### What to do
Below are some records. Return exactly the lines from the one containing "Lemma set_word_align (r" through the one containing "destruct (decide _) as [_|N];", both included, and only those.

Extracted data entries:
- - -
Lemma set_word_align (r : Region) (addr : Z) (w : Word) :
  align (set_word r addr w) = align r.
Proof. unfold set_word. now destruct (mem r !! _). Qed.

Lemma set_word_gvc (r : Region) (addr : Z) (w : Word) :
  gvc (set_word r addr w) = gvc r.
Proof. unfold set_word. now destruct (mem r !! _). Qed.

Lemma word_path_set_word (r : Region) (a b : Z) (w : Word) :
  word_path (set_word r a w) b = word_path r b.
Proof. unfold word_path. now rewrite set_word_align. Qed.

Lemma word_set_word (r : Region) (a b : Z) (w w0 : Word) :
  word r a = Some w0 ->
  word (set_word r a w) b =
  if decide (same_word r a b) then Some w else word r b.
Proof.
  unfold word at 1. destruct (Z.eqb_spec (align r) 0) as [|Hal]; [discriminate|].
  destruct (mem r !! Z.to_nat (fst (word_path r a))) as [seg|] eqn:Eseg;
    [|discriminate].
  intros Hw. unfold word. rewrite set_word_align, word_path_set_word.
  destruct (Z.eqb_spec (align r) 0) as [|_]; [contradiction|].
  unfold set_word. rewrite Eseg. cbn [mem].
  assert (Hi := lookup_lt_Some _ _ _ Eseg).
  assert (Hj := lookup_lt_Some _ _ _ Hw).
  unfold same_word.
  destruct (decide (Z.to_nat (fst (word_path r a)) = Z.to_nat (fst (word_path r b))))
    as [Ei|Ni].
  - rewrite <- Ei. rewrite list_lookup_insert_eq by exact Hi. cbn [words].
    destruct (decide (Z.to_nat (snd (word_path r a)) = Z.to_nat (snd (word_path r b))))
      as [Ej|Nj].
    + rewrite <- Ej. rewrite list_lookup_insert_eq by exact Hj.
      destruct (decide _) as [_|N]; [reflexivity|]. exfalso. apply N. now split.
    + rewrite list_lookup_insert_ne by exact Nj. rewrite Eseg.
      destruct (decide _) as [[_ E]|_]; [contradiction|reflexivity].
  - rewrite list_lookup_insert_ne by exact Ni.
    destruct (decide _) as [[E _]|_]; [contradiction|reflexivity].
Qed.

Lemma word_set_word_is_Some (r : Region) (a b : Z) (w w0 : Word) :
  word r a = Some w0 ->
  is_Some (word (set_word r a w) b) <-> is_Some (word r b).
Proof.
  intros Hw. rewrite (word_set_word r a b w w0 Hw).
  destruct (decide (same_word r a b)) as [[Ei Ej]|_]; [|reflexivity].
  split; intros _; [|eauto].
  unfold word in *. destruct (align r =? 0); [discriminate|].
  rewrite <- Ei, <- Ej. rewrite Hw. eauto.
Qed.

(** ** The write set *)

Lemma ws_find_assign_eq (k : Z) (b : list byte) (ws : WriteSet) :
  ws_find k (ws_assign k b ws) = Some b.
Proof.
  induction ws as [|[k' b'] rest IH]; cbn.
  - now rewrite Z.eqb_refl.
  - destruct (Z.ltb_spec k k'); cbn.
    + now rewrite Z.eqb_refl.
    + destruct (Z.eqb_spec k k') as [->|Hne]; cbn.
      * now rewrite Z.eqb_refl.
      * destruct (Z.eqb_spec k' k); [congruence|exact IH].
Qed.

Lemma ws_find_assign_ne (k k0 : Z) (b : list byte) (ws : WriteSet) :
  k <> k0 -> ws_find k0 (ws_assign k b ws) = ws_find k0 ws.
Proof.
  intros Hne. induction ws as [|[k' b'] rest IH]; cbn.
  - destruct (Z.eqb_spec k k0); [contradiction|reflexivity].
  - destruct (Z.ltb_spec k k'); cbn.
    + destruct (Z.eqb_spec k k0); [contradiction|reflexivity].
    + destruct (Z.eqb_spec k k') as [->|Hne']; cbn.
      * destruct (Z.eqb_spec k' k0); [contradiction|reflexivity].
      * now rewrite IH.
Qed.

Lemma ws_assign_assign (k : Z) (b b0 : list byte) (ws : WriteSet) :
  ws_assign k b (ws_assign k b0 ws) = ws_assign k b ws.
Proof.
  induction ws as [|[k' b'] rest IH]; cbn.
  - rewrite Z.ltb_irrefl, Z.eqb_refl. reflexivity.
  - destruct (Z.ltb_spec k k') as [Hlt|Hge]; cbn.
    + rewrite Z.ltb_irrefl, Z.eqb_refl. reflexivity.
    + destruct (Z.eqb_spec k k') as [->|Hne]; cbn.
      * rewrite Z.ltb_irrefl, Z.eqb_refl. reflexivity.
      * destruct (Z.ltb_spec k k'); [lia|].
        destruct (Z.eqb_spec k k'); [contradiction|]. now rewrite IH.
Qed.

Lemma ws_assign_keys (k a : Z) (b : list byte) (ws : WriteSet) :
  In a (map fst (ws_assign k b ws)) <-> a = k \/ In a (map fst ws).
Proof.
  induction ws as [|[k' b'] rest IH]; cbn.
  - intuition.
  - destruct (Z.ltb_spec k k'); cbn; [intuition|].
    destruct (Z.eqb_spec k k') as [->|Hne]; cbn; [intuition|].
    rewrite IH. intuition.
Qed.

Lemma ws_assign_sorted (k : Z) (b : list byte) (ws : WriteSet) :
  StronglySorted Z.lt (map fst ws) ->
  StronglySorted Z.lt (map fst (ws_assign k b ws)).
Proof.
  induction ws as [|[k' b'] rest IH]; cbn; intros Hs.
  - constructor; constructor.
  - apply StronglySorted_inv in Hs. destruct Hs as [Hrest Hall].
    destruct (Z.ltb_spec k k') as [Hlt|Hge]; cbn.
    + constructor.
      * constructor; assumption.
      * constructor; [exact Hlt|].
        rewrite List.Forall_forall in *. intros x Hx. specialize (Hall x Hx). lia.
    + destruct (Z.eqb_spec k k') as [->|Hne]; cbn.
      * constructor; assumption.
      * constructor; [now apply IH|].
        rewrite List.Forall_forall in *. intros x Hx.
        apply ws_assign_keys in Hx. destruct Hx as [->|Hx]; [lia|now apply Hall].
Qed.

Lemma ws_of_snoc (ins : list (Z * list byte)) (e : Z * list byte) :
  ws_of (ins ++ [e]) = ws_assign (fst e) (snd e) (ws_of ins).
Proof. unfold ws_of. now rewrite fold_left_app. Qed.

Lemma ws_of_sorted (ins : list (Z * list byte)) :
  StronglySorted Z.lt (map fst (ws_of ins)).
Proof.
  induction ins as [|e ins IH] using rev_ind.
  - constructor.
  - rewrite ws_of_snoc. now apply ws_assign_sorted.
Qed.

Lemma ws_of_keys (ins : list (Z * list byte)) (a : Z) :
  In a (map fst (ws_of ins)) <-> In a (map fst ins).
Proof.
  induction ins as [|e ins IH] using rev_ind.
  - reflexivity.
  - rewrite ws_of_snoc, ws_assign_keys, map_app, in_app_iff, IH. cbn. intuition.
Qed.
- - -
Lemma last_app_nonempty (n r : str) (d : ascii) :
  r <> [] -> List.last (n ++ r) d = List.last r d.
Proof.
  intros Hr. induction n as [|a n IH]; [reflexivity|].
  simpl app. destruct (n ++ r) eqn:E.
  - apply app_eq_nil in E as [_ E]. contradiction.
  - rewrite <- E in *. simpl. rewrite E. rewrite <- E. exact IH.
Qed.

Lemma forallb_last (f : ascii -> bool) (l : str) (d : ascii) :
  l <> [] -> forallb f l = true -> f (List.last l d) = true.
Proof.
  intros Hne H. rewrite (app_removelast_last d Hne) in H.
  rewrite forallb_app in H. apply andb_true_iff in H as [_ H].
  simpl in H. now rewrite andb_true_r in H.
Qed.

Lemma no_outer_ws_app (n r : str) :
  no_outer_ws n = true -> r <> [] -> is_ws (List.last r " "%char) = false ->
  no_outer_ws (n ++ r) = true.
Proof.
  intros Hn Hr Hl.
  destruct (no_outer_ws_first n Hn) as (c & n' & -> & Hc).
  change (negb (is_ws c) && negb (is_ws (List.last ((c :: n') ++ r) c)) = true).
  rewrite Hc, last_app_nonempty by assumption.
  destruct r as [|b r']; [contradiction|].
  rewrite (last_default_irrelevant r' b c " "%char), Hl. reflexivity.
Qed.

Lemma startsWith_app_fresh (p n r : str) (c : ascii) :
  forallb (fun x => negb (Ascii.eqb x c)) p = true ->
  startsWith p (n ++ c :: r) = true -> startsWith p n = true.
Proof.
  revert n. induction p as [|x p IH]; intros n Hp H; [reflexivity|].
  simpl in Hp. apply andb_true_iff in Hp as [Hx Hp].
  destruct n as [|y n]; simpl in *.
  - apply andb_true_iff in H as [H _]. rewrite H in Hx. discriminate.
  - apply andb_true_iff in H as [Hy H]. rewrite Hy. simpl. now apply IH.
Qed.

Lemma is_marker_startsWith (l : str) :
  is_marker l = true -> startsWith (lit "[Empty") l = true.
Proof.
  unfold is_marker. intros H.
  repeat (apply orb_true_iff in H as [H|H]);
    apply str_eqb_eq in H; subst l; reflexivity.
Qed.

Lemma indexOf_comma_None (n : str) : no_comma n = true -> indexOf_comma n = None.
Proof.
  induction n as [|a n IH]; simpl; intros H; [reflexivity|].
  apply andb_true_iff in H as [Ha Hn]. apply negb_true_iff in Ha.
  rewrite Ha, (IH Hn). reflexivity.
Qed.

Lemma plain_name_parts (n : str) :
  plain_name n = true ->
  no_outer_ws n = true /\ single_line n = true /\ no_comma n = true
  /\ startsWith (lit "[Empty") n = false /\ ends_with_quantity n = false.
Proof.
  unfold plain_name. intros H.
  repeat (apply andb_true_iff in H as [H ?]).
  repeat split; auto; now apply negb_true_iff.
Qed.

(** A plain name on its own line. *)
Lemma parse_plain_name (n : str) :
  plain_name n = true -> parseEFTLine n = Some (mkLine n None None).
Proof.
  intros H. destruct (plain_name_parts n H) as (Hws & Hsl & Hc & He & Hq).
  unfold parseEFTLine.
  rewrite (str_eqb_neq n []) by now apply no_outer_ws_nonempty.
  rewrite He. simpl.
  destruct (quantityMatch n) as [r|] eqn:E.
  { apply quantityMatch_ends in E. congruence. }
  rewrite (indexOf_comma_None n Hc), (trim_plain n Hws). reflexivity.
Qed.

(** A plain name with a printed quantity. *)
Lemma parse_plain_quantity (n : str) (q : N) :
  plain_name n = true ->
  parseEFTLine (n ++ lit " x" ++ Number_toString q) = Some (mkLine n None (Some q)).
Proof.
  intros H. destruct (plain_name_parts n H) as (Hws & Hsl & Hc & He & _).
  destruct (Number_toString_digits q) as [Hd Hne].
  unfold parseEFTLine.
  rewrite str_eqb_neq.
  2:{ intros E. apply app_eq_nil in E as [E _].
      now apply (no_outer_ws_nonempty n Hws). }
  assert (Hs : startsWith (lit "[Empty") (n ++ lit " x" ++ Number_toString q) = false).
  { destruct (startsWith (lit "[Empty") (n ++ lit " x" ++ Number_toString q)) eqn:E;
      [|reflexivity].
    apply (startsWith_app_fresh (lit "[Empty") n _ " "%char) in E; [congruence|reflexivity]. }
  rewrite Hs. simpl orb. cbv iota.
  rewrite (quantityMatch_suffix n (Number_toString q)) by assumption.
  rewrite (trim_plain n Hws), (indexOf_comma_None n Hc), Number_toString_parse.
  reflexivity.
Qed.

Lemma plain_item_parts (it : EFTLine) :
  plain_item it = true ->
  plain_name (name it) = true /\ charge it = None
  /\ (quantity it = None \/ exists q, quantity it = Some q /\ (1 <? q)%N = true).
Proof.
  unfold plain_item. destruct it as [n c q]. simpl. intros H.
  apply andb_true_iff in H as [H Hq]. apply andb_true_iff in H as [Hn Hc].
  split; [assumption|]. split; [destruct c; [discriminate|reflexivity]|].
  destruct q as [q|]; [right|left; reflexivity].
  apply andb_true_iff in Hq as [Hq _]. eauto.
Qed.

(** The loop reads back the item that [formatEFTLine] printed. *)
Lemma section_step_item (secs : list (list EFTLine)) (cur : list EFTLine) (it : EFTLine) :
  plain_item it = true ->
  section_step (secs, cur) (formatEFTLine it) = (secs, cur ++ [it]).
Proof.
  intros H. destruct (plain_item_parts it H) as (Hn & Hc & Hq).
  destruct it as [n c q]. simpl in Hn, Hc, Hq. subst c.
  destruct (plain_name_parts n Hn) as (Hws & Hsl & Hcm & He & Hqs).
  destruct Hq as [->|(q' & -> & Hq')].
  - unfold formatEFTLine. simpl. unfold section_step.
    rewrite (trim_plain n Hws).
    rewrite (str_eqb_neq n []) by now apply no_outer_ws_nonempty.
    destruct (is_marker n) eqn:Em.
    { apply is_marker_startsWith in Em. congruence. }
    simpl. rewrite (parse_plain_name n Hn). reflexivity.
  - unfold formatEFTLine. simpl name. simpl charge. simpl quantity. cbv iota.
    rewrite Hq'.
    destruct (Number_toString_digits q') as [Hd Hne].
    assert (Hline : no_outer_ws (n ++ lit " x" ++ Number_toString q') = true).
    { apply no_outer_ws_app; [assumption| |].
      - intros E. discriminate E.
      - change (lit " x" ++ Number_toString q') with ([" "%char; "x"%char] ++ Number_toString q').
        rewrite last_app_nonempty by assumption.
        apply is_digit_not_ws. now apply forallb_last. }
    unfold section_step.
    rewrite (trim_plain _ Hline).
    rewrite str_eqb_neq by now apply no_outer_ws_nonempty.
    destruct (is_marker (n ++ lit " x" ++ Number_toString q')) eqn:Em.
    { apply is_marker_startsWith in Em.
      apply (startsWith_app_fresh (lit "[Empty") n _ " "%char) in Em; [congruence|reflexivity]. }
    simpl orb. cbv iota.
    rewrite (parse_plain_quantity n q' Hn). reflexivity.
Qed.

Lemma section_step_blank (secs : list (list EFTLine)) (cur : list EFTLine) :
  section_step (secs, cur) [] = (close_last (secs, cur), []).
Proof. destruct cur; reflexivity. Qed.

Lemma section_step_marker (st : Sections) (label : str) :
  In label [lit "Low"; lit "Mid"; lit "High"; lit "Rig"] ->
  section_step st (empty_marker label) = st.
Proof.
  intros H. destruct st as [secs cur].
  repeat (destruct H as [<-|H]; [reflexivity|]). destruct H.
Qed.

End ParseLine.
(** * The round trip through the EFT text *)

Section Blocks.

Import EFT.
- - -
### Your solution
Lemma set_word_align (r : Region) (addr : Z) (w : Word) :
  align (set_word r addr w) = align r.
Proof. unfold set_word. now destruct (mem r !! _). Qed.

Lemma set_word_gvc (r : Region) (addr : Z) (w : Word) :
  gvc (set_word r addr w) = gvc r.
Proof. unfold set_word. now destruct (mem r !! _). Qed.

Lemma word_path_set_word (r : Region) (a b : Z) (w : Word) :
  word_path (set_word r a w) b = word_path r b.
Proof. unfold word_path. now rewrite set_word_align. Qed.

Lemma word_set_word (r : Region) (a b : Z) (w w0 : Word) :
  word r a = Some w0 ->
  word (set_word r a w) b =
  if decide (same_word r a b) then Some w else word r b.
Proof.
  unfold word at 1. destruct (Z.eqb_spec (align r) 0) as [|Hal]; [discriminate|].
  destruct (mem r !! Z.to_nat (fst (word_path r a))) as [seg|] eqn:Eseg;
    [|discriminate].
  intros Hw. unfold word. rewrite set_word_align, word_path_set_word.
  destruct (Z.eqb_spec (align r) 0) as [|_]; [contradiction|].
  unfold set_word. rewrite Eseg. cbn [mem].
  assert (Hi := lookup_lt_Some _ _ _ Eseg).
  assert (Hj := lookup_lt_Some _ _ _ Hw).
  unfold same_word.
  destruct (decide (Z.to_nat (fst (word_path r a)) = Z.to_nat (fst (word_path r b))))
    as [Ei|Ni].
  - rewrite <- Ei. rewrite list_lookup_insert_eq by exact Hi. cbn [words].
    destruct (decide (Z.to_nat (snd (word_path r a)) = Z.to_nat (snd (word_path r b))))
      as [Ej|Nj].
    + rewrite <- Ej. rewrite list_lookup_insert_eq by exact Hj.
      destruct (decide _) as [_|N]; [reflexivity|]. exfalso. apply N. now split.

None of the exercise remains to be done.